Have you visited St John’s this week?

“a wave of prayer …”

In our parish of Badshot Lea and Hale, in Surrey, we decided to answer the call to prayer with an art installation, featuring work from artists based in our parish or with a very strong connection to the parish.

From this initial thought, the idea took hold.  “I’ll make scones, it will give a real English summer’s day feel.”  “And jam, we must have lots of jam.”
“What sort of music do you want?  I’m sure the choir would like to sing …”

And so it continued until suddenly we had a full parish event!  We called upon artists aged between 6 and 92 to give their own interpretation of a phrase from the Lord’s Prayer and we have a wonderful, eclectic response.

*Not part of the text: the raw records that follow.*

(* ===== verification/OffloadBundle.v ===== *)
(** * Offload bundles (common/offload_bundle_parser.{hpp,cpp})

    A bundle holds device binaries for several targets: a magic string, the
    number of entries, for each entry the place of its object and its id, and
    the objects.  Addresses are flat 64-bit values that wrap around, and a read
    outside of the buffer is [Undefined].  Integers are stored in the order of a
    little endian host. *)
From stdpp Require Import base numbers list strings.
From Stdlib Require Import Ascii.
From S2P Require Import Prelude CString.
Local Open Scope Z_scope.

Module OffloadBundle.

Definition Magic : cstr := lit "__CLANG_OFFLOAD_BUNDLE__"%string.

Record BundleEntry := { ObjectOffset : Z; ObjectSize : Z; EntryIdSize : Z }.

(** Offsets in the packed structures. *)
Definition offset_EntryCount : Z := 24.
Definition offset_FirstEntry : Z := 32.
Definition offset_ObjectSize : Z := 8.
Definition offset_EntryIdSize : Z := 16.
Definition offset_EntryIdStart : Z := 24.

Fixpoint le_value (s : cstr) : Z :=
  match s with [] => 0 | c :: s => chr c + 256 * le_value s end.

Section parser.
Context (Buff : Z) (data : cstr).

Definition Length : Z := Z.of_nat (length data).
Definition Limit : Z := u64 (Buff + Length).

(** The bytes at an address. *)
Definition read (p n : Z) : outcome cstr :=
  if (Buff <=? p) && (p + n <=? Buff + Length) && (0 <=? n)
  then Ret (substr data (Z.to_nat (p - Buff)) (Z.to_nat n)) else Undefined.
Definition read_u64 (p : Z) : outcome Z := le_value <$> read p 8.

(** [HipOffloadBundleParser::load]: whether there is a parser. *)
Definition load : bool := bool_decide (find_str Magic data = Some 0%nat).

(** [str.compare(str.size() - sv.size(), npos, sv) == 0] *)
Definition ends_with (str sv : cstr) : bool :=
  (length sv <=? length str)%nat && bool_decide (drop (length str - length sv) str = sv).

Definition read_entry (CurrentEntry : Z) : outcome BundleEntry :=
  off ← read_u64 CurrentEntry;
  size ← read_u64 (CurrentEntry + offset_ObjectSize);
  ids ← read_u64 (CurrentEntry + offset_EntryIdSize);
  mret {| ObjectOffset := off; ObjectSize := size; EntryIdSize := ids |}.

Definition matches (SearchTargetId EntryId : cstr) : bool :=
  bool_decide (find_str (lit "hip"%string) EntryId = Some 0%nat) && ends_with EntryId SearchTargetId.

(** The loop over the entries; the fuel is one more than the bytes that are left. *)
Fixpoint search (fuel : nat) (SearchTargetId : cstr) (EntryCount I CurrentEntry : Z) : outcome (option BundleEntry) :=
  match fuel with
  | O => Undefined
  | S fuel =>
      if I <? EntryCount then
        let EntryBytes := u64 (CurrentEntry + offset_EntryIdStart) in
        if EntryBytes >? Limit then Ret None else
        ids ← read_u64 (CurrentEntry + offset_EntryIdSize);
        if u64 (EntryBytes + ids) >? Limit then Ret None else
        EntryId ← read EntryBytes ids;
        if matches SearchTargetId EntryId then Some <$> read_entry CurrentEntry
        else search fuel SearchTargetId EntryCount (I + 1) (u64 (EntryBytes + ids))
      else Ret None
  end.

Definition containsBundle (SearchTargetId : cstr) : outcome (option BundleEntry) :=
  if u64 (Buff + offset_FirstEntry) >? Limit then Ret None else
  EntryCount ← read_u64 (Buff + offset_EntryCount);
  search (S (length data)) SearchTargetId EntryCount 0 (Buff + offset_FirstEntry).

(** The result, and what is written to [OutBinary] and [OutLength]. *)
Definition extract (SearchTargetId : cstr) : outcome (ur_result_t * option (Z * Z)) :=
  e ← containsBundle SearchTargetId;
  match e with
  | Some e =>
      let OutBinary := u64 (Buff + ObjectOffset e) in
      let OutLength := ObjectSize e in
      mret (if u64 (OutBinary + OutLength) <=? Limit then UR_RESULT_SUCCESS else UR_RESULT_ERROR_INVALID_PROGRAM,
            Some (OutBinary, OutLength))
  | None => mret (UR_RESULT_ERROR_INVALID_PROGRAM, None)
  end.
End parser.

(** ** The documented layout *)

Fixpoint le (n : nat) (v : Z) : cstr :=
  match n with O => [] | S n => ascii_of_N (Z.to_N (v `mod` 256)) :: le n (v / 256) end.

Definition encode_entry (off : Z) (id object : cstr) : cstr :=
  le 8 off ++ le 8 (Z.of_nat (length object)) ++ le 8 (Z.of_nat (length id)) ++ id.

(** Entries one after the other, their objects one after the other from [off]. *)
Fixpoint encode_entries (off : Z) (l : list (cstr * cstr)) : cstr :=
  match l with
  | [] => []
  | (id, object) :: l => encode_entry off id object ++ encode_entries (off + Z.of_nat (length object)) l
  end.
Definition entries_size (l : list (cstr * cstr)) : nat := length (encode_entries 0 l).
Definition encode (l : list (cstr * cstr)) : cstr :=
  Magic ++ le 8 (Z.of_nat (length l)) ++
  encode_entries (offset_FirstEntry + Z.of_nat (entries_size l)) l ++ concat l.*2.
End OffloadBundle.

Module OffloadBundleProps.
Import OffloadBundle.

(** ** Encoding of integers *)

Lemma length_le n v : length (le n v) = n.
Proof. revert v. induction n; intros v; simpl; auto. Qed.

Lemma chr_ascii v : 0 ≤ v < 256 → chr (ascii_of_N (Z.to_N v)) = v.
Proof. intros Hv. unfold chr. rewrite N_ascii_embedding by lia. lia. Qed.

Lemma chr_range c : 0 ≤ chr c < 256.
Proof. unfold chr. pose proof (N_ascii_bounded c). lia. Qed.

Lemma le_value_le n v : 0 ≤ v < 256 ^ Z.of_nat n → le_value (le n v) = v.
Proof.
  revert v. induction n as [|n IH]; intros v Hv; cbn [le le_value]; [change (256 ^ Z.of_nat 0) with 1 in Hv; lia|].
  rewrite Nat2Z.inj_succ, Z.pow_succ_r in Hv by lia.
  rewrite chr_ascii by (by apply Z.mod_pos_bound). rewrite IH.
  - pose proof (Z.div_mod v 256). lia.
  - split; [apply Z.div_pos; lia|apply Z.div_lt_upper_bound; lia].
Qed.

Lemma le_value_range s : 0 ≤ le_value s < 256 ^ Z.of_nat (length s).
Proof.
  induction s as [|c s IH]; [done|]. cbn [le_value length]. rewrite Nat2Z.inj_succ, Z.pow_succ_r by lia.
  pose proof (chr_range c). lia.
Qed.

(** ** Reading *)

Section parser.
Context (Buff : Z) (data : cstr).

Lemma read_ret p n s : read Buff data p n = Ret s →
  Buff ≤ p ∧ p + n ≤ Buff + Length data ∧ 0 ≤ n ∧ s = substr data (Z.to_nat (p - Buff)) (Z.to_nat n) ∧ Z.of_nat (length s) = n.
Proof.
  unfold read. destruct (_ && _) eqn:E; [|done]. intros [= <-]. bool_to_prop. split_and!; try done.
  unfold substr. rewrite length_take, length_drop. unfold Length in *. lia.
Qed.
Lemma read_inside p n : Buff ≤ p → 0 ≤ n → p + n ≤ Buff + Length data → ∃ s, read Buff data p n = Ret s.
Proof.
  intros. unfold read. rewrite (proj2 (Z.leb_le _ _)), (proj2 (Z.leb_le _ _)), (proj2 (Z.leb_le _ _)) by lia. by eexists.
Qed.

(** What is at an offset between two other parts of the buffer. *)
Lemma read_part a s b : data = a ++ s ++ b → read Buff data (Buff + Z.of_nat (length a)) (Z.of_nat (length s)) = Ret s.
Proof.
  intros E. assert (Length data = Z.of_nat (length a) + Z.of_nat (length s) + Z.of_nat (length b)) as El.
  { unfold Length. rewrite E, !length_app. lia. }
  unfold read. rewrite (proj2 (Z.leb_le _ _)), (proj2 (Z.leb_le _ _)), (proj2 (Z.leb_le _ _)) by lia. simpl.
  f_equal. unfold substr. rewrite E. replace (Z.to_nat (Buff + Z.of_nat (length a) - Buff)) with (length a) by lia. rewrite Nat2Z.id.
  by rewrite drop_app_length, take_app_length.
Qed.
Lemma read_u64_part a v b : data = a ++ le 8 v ++ b → in_u64 v → read_u64 Buff data (Buff + Z.of_nat (length a)) = Ret v.
Proof.
  intros E Hv. pose proof (read_part _ _ _ E) as Hr. rewrite length_le in Hr. unfold read_u64.
  change 8 with (Z.of_nat 8). rewrite Hr. simpl. f_equal. by apply (le_value_le 8).
Qed.
Lemma read_u64_ret p v : read_u64 Buff data p = Ret v → Buff ≤ p ∧ p + 8 ≤ Buff + Length data ∧ in_u64 v.
Proof.
  unfold read_u64. destruct (read Buff data p 8) as [s| |] eqn:E; try done. intros [= <-].
  apply read_ret in E as (? & ? & _ & _ & El). split_and!; [done|done|]. pose proof (le_value_range s) as Hr.
  replace (Z.of_nat (length s)) with 8 in Hr. exact Hr.
Qed.

(** ** Reading back what the layout describes *)

(** The entry of the first id that matches. *)
Fixpoint first_entry (off : Z) (t : cstr) (l : list (cstr * cstr)) : option BundleEntry :=
  match l with
  | [] => None
  | (id, object) :: l =>
      if matches t id
      then Some {| ObjectOffset := off; ObjectSize := Z.of_nat (length object); EntryIdSize := Z.of_nat (length id) |}
      else first_entry (off + Z.of_nat (length object)) t l
  end.
Lemma inv_step rc rc' : inv rc → step rc rc' → inv rc'.
Proof.
  intros Hi []; [by apply inv_get_or_create| |by apply inv_release|].
  - unfold get_direct. case_match; [done|]. by apply inv_get_or_create.
  - destruct Hi as [Hc Hp Hn Hf]. split; simpl; rewrite ?app_nil_r; auto; [unfold in_u64; lia|lia].
Qed.

(** C12: safety of the reference-counted loader context: after any interleaving
    of [get], [get_direct], [release] and [forceDelete] by any number of
    threads, no object has been destroyed twice, the object a caller gets is
    never one that has been destroyed, and [release] never hands its deleter a
    null pointer: the last reference destroys exactly the current object. *)
Theorem AtomicSingleton_safe rc :
  rtc step init rc →
  NoDup (deleted rc) ∧ (get rc).1 ∉ deleted rc ∧ ptr (get rc).2 = Some (get rc).1 ∧
  (0 < refcount rc →
     ∃ p, ptr rc = Some p ∧ (release rc).1 = 0 ∧
       (refcount rc = 1 → ptr (release rc).2 = None ∧ deleted (release rc).2 = deleted rc ++ [p])
       ∧ (1 < refcount rc → ptr (release rc).2 = Some p ∧ deleted (release rc).2 = deleted rc)).
Proof.
  intros Hr. assert (inv rc) as [Hc Hp Hn Hf]
    by (eapply rtc_invariant; [apply inv_step|done|apply inv_init]).
  split_and!.
  - by apply NoDup_app in Hn as [? _].
  - unfold get, get_or_create. destruct (ptr rc) as [p|] eqn:E; simpl in *.
    + apply NoDup_app in Hn as (_ & Hn & _). intros Hin. apply (Hn _ Hin). set_solver.
    + intros Hin. specialize (Hf (next rc)). rewrite app_nil_r in Hf. apply Hf in Hin. lia.
  - unfold get, get_or_create. by destruct (ptr rc).
  - intros Hpos. destruct (Hp Hpos) as [p E]. exists p. split; [done|].
    unfold release. destruct (refcount rc <=? 0) eqn:H0; bool_to_prop; [lia|].
    destruct (refcount rc - 1 =? 0) eqn:H1; bool_to_prop; simpl; rewrite ?E;
      split_and!; try done; lia.
Qed.

Lemma AtomicSingleton_safe_witness :
  let rc := mk (Some 1%nat) 1 2 [0%nat] in
  rtc step init rc ∧ (get rc).1 ∉ deleted rc ∧ deleted (release rc).2 = [0; 1]%nat.
Proof.
  set (rc := mk (Some 1%nat) 1 2 [0%nat]). intros rc'. unfold rc'. clear rc'.
  assert (rtc step init rc) as Hr.
  { eapply rtc_l; [apply step_get|]. eapply rtc_l; [apply step_release|].
    eapply rtc_l; [apply step_get|]. apply rtc_refl. }
  destruct (AtomicSingleton_safe rc Hr) as (_ & H1 & _ & H2).
  split; [done|]. split; [done|]. destruct H2 as (p & E & _ & H & _); [simpl; lia|].
  injection E as <-. by destruct (H eq_refl) as [_ ->].
Defined.

End RcProps.
Definition urDeviceGetSelected (ODS : option cstr) (hPlatform DeviceType NumEntries : Z)
    (phDevices pNumDevices : bool) : outcome output :=
  match check_args hPlatform DeviceType NumEntries phDevices pNumDevices with
  | Some r => Ret (fail r)
  | None =>
  match getenv_to_map false false true ODS with
  | Undefined => Undefined
  | Throw _ => Ret (fail UR_RESULT_ERROR_INVALID_VALUE)
  | Ret maybeEnvVarMap =>
  let mapODS := default [(lit "*", [lit "*"])] maybeEnvVarMap in
  match urPlatformGetInfo_backend hPlatform with
  | None => Ret (fail UR_RESULT_ERROR_INVALID_PLATFORM)
  | Some platformBackend =>
  fs ← parse_terms platformBackend no_filters mapODS;
  match fs with
  | inl r => Ret (fail r)
  | inr fs =>
  if bool_decide (acceptDeviceList fs = []) && bool_decide (discardDeviceList fs = [])
  then Ret (fail UR_RESULT_SUCCESS) else
  let fs := if bool_decide (acceptDeviceList fs = [])
            then push_filter false fs accept_all else fs in
  match get_roots (deviceIdsInUse fs) hPlatform DeviceType with
  | inl r => Ret (fail r)
  | inr roots =>
      Ret (write_output NumEntries pNumDevices (select_devices fs (enumerate roots)))
  end end end end end.

(** The exported function (ur_libapi.cpp) turns exceptions into result codes. *)
Definition api_urDeviceGetSelected (ODS : option cstr) (hPlatform DeviceType NumEntries : Z)
    (phDevices pNumDevices : bool) : outcome output :=
  try_catch (urDeviceGetSelected ODS hPlatform DeviceType NumEntries phDevices pNumDevices)
    (λ e, Ret (fail (Util.exceptionToResult (Some e)))).

End enumerate.
End Select.

(** ** What selection means *)
Module SelectSpec.
Import Select.

Definition matches (f d : DeviceSpec) : Prop := ApplyFilter f d = true.

#[export] Instance matches_dec f d : Decision (matches f d).
Proof. unfold matches. apply _. Defined.

(** Some filter of the list is for this level and matches the device. *)
Definition covered (fs : list DeviceSpec) (l : DevicePartLevel) (d : DeviceSpec) : Prop :=
  ∃ f, f ∈ fs ∧ level f = l ∧ matches f d.

#[export] Instance covered_dec fs l d : Decision (covered fs l d).
Proof.
  destruct (decide (Exists (λ f, level f = l ∧ matches f d) fs)) as [H|H];
    rewrite Exists_exists in H; [by left|by right].
Defined.

(** The devices of level [l] no discard filter removes. *)
Definition kept (fs : Filters) (D : Devices) (l : DevicePartLevel) : list DeviceSpec :=
  filter (λ d, ¬ covered (discardDeviceList fs) l d) (at_level l D).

After some nervous moments … would the art be ready?  Would anyone come?  Finally we opened our doors on Sunday 8 May.  And people came, viewed the exhibition, ate scones and listened to the music.
Here are some of their comments:
“Beautiful installation, thank you for all the work that has gone into this.  Inspiring”
“Great idea, great show – could they stay here?”
“It’s good to be reminded of the Lord’s Prayer at work in our lives.”

St John’s can seem quite a deserted place, but that day, I thought the church itself really came to life, got up and danced for joy.  The power of the Lord’s Prayer at work within our community.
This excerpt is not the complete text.